* Task item
Please print each record exactly, omitting none of them.

* Provided data
+ + + + + + +
(* ===== verification/_CoqProject ===== *)
-Q . S2P
Prelude.v
GoString.v
GoSort.v
Interfaces.v
Heap.v
Paths.v
PathsTheory.v
PathBuilder.v
DeltaSequence.v
DeltaSequenceTheory.v
Committer.v
CommitterTheory.v
LiveCache.v
LiveStorage.v
LiveTheory.v
Pipeline.v
ExecStore.v
ExecStoreOps.v
ExecStoreTheory.v
ExecStoreOpsTheory.v
Accounts.v
AccountsTheory.v
Codec.v
CodecTheory.v
EthLib.v
EthAccount.v
EthWorldState.v
EthWriter.v
EthAccountTheory.v
EthWorldTheory.v
EthWriterTheory.v
EthBlockTheory.v
EthStoreTheory.v
EthNode.v
EthProof.v
OpVerifier.v
EthProofTheory.v
EthCacheTheory.v
StoreDigest.v
Proxy.v
Snapshot.v
Remote.v
Node.v
NodeTheory.v
NodeBlock.v
NodeRead.v
NodeAgree.v
NodeExec.v
Proxies.v
Harness.v
Reference.v
Witnesses.v
RefStore.v
WitnessesStore.v
RefCodec.v
WitnessesCodec.v
RefEth.v
WitnessesEth.v
WitnessesNode.v
RefExec.v
WitnessesExec.v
+ + + + + + +
* Reply
(* ===== verification/_CoqProject ===== *)
-Q . S2P
Prelude.v
GoString.v
GoSort.v
Interfaces.v
Heap.v
Paths.v
PathsTheory.v
PathBuilder.v
DeltaSequence.v
DeltaSequenceTheory.v
Committer.v
CommitterTheory.v
LiveCache.v
LiveStorage.v
LiveTheory.v
Pipeline.v
ExecStore.v
ExecStoreOps.v
ExecStoreTheory.v
ExecStoreOpsTheory.v
Accounts.v
AccountsTheory.v
Codec.v
CodecTheory.v
EthLib.v
EthAccount.v
EthWorldState.v
EthWriter.v
EthAccountTheory.v
EthWorldTheory.v
EthWriterTheory.v
EthBlockTheory.v
EthStoreTheory.v
EthNode.v
EthProof.v
OpVerifier.v
EthProofTheory.v
EthCacheTheory.v
StoreDigest.v
Proxy.v
Snapshot.v
Remote.v
Node.v
NodeTheory.v
NodeBlock.v
NodeRead.v
NodeAgree.v
NodeExec.v
Proxies.v
Harness.v
Reference.v
Witnesses.v
RefStore.v
WitnessesStore.v
RefCodec.v
WitnessesCodec.v
RefEth.v
WitnessesEth.v
WitnessesNode.v
RefExec.v
WitnessesExec.v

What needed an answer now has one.